Collected data:
--------------------------------------------------
(** * Straight-line amortization of a long-term deferred expense

    A shallow embedding of [src/main.py]: the class
    [LongTermDeferredExpense] with its constructor, [amortize_for_period]
    and [get_status].

    The amounts of the program are Python [float]s, that is IEEE 754
    binary64 numbers.  They are modelled by [spec_float] of the standard
    library, with 53 bits of precision and exponents up to 1024; every
    operation rounds to nearest, ties to even, exactly as the hardware does.
    Python [int]s are unbounded and are modelled by [Z].  What the program
    prints is kept as a list of structured lines: the amounts on a line are
    recorded, their formatting as text is not. *)

From Stdlib Require Import ZArith List Bool String Lia.
From Stdlib Require Import SpecFloat.
Import ListNotations.

Local Open Scope Z_scope.

(** ** Python floats *)

Module Binary64.

Definition prec : Z := 53.
Definition emax : Z := 1024.

Definition float : Type := spec_float.

Definition fadd : float -> float -> float := SFadd prec emax.
Definition fsub : float -> float -> float := SFsub prec emax.
Definition fdiv : float -> float -> float := SFdiv prec emax.

Definition flt : float -> float -> bool := SFltb.
Definition fle : float -> float -> bool := SFleb.
Definition feq : float -> float -> bool := SFeqb.

Definition zero : float := S754_zero false.

(** The float nearest to an integer ([float(n)], ties to even); the
    result is an infinity when the integer is out of range. *)
Definition of_Z (n : Z) : float := binary_normalize prec emax n 0 false.

(** The float a decimal literal with two decimals denotes: [dec2 3333]
    is the value of the Python literal [33.33], the float nearest to
    3333/100. *)
Definition dec2 (cents : Z) : float := fdiv (of_Z cents) (of_Z 100).

Definition is_finite (x : float) : bool :=
  match x with
  | S754_zero _ | S754_finite _ _ _ => true
  | _ => false
  end.

(** A float of the machine: the mantissa has at most 53 bits and is
    normalised, the exponent is in range. *)
Definition valid (x : float) : Prop := valid_binary prec emax x = true.

(** The smallest exponent, and the exponent the format gives to a number
    of magnitude [2 ^ e]. *)
Definition emin : Z := -1074.
Definition fexp (e : Z) : Z := Z.max (e - 53) emin.

(** The value of a finite float, counted in units of 2^-1074: every float
    of the machine is a whole number of them. *)
Definition ulps (x : float) : Z :=
  match x with
  | S754_finite s m e => cond_Zopp s (Zpos m * 2 ^ (e - emin))
  | _ => 0
  end.

(** A float that is not below zero: a zero of either sign, a positive
    float, the positive infinity, or NaN. *)
Definition not_negative (x : float) : Prop := flt x zero = false.

(** The distance from a positive float to the next one, its unit in the
    last place, in units of 2^-1074. *)
Definition spacing (x : float) : Z :=
  match x with
  | S754_finite _ _ e => 2 ^ (e - emin)
  | _ => 0
  end.

(** The largest float, 1.7976931348623157e308, as an integer. *)
Definition max_float : Z := (2 ^ 53 - 1) * 2 ^ 971.

End Binary64.

Import Binary64.

(** ** Exceptions *)

Inductive exn : Type :=
| ValueError
| OverflowError
| ZeroDivisionError.

Inductive result (A : Type) : Type :=
| Ok (a : A)
| Raise (e : exn).

Arguments Ok {A} a.
Arguments Raise {A} e.

Definition bind {A B : Type} (r : result A) (k : A -> result B) : result B :=
  match r with
  | Ok a => k a
  | Raise e => Raise e
  end.

Notation "x <- r ;; k" := (bind r (fun x => k))
  (at level 61, r at next level, right associativity).

(** ** The builtins the program calls *)

Module Py.

(** [float(n)] for an [int]: [OverflowError] when [n] is too large. *)
Definition float_of_int (n : Z) : result float :=
  match of_Z n with
  | S754_infinity _ => Raise OverflowError
  | y => Ok y
  end.

(** [x / n] for a float [x] and an int [n]: the int is converted first,
    a zero divisor raises, the quotient is correctly rounded. *)
Definition truediv (x : float) (n : Z) : result float :=
  y <- float_of_int n ;;
  if feq y zero then Raise ZeroDivisionError else Ok (fdiv x y).

(** The integer nearest to [n / d], ties to the even one ([0 < d]). *)
Definition div_half_even (n d : Z) : Z :=
  let q := n / d in
  let r := n mod d in
  match 2 * r ?= d with
  | Lt => q
  | Gt => q + 1
  | Eq => if Z.even q then q else q + 1
  end.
--------------------------------------------------
## What is being asked
If a line in the entries above contains the word "emax", copy it.

## Answer
Definition emax : Z := 1024.
Definition fadd : float -> float -> float := SFadd prec emax.
Definition fsub : float -> float -> float := SFsub prec emax.
Definition fdiv : float -> float -> float := SFdiv prec emax.
Definition of_Z (n : Z) : float := binary_normalize prec emax n 0 false.
Definition valid (x : float) : Prop := valid_binary prec emax x = true.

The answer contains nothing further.